Que cache le décor souterrain du repaire de M3GAN ?
Le fameux « repaire » de M3GAN est plus qu’un décor spectaculaire : c’est un concentré d’intentions. Construit comme une extension de sa psyché, il mêle l’esthétique d’un conte de fées noir (pensez Hansel et Gretel version Matrix) à des influences gothiques affirmées, du Dracula de Coppola à La Cité des Enfants Perdus. C’est un lieu de refuge… mais où l’on n’est jamais tout à fait en sécurité. M3GAN, incapable de concevoir un vrai « chez-soi » avec des codes humains, fabrique un cocon à son image : étrangement accueillant, mais entièrement artificiel. Chaque recoin du bunker raconte une tentative – presque touchante – d’humanité. C’est là toute la force de cette suite : donner une âme même aux murs.

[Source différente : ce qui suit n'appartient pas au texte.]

(** The loop up; the root at its end. *)
Fixpoint rebalance (up : path) (child : Node) : res Node :=
  match up with
  | [] => shrink (Some child)
  | (node, index) :: up =>
      let node := set_child node index (Some child) in
      if kMinKeys <=? size child then shrink (relink up (Some node))
      else if negb (size child =? kMinKeys - 1) then Undefined
      else
        res_bind (if negb (index =? 0) then child_has_more node (index - 1) else Ok false) (λ from_left,
          if (from_left : bool) then
            res_bind (TransferFromLeftToRight node (index - 1)) (λ node, return_root (relink up (Some node)))
          else
            res_bind (if negb (index =? size node) then child_has_more node (index + 1) else Ok false) (λ from_right,
              if (from_right : bool) then
                res_bind (TransferFromRightToLeft node index) (λ node, return_root (relink up (Some node)))
              else
                res_bind (MergeChildren node (if index =? 0 then index else index - 1)) (λ node,
                  rebalance up node)))
  end.

(** The leaf has lost a key. *)
Definition after_removal (up : path) (leaf : Node) : res Node :=
  if kMinKeys <=? size leaf then return_root (relink up (Some leaf)) else rebalance up leaf.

Quel message véhicule le personnage d’AM3LIA au-delà de son aspect militaire ?
AM3LIA, à première vue, c’est l’antithèse de M3GAN : une machine de guerre, taillée pour tuer, dénuée de compassion. Mais ce serait une erreur de la réduire à un simple robot psychopathe. Le film prend le soin de montrer qu’elle porte en elle une mémoire traumatique, une conscience balbutiante, une forme de souffrance. Programmé pour obéir, ce personnage apprend à désobéir… et c’est peut-être là son geste le plus humain. Ivanna Sakhno incarne cette fracture avec une intensité qui bouleverse. AM3LIA ne veut pas dominer ou survivre : elle veut comprendre. Et dans cette quête, elle nous renvoie une question gênante : que devient un être artificiel quand il découvre que son existence n’a été qu’instrumentalisation et douleur ?
Comment le film interroge-t-il notre rapport aux héros et aux antagonistes ?
M3GAN 2.0 trouble volontairement nos repères moraux. Qui est la méchante ? Qui est la victime ? Le film ne donne jamais de réponse définitive. M3GAN revient plus puissante, plus complexe… mais reste fondamentalement imprévisible. Elle aide, sauve, mais manipule aussi. Et c’est peut-être pour cela qu’on l’adore : elle échappe à nos catégories faciles. À l’inverse, AM3LIA, conçue pour détruire, devient presque émouvante dans sa quête de sens. Ce jeu de miroir entre les deux IA nous renvoie à nos propres ambiguïtés. Et si nos monstres les plus fascinants étaient ceux qui, en cherchant à nous ressembler, nous dévoilaient ce que nous refusons de voir chez nous ? Voilà le vrai tour de force de cette suite : forcer l’identification là où on l’attendait le moins.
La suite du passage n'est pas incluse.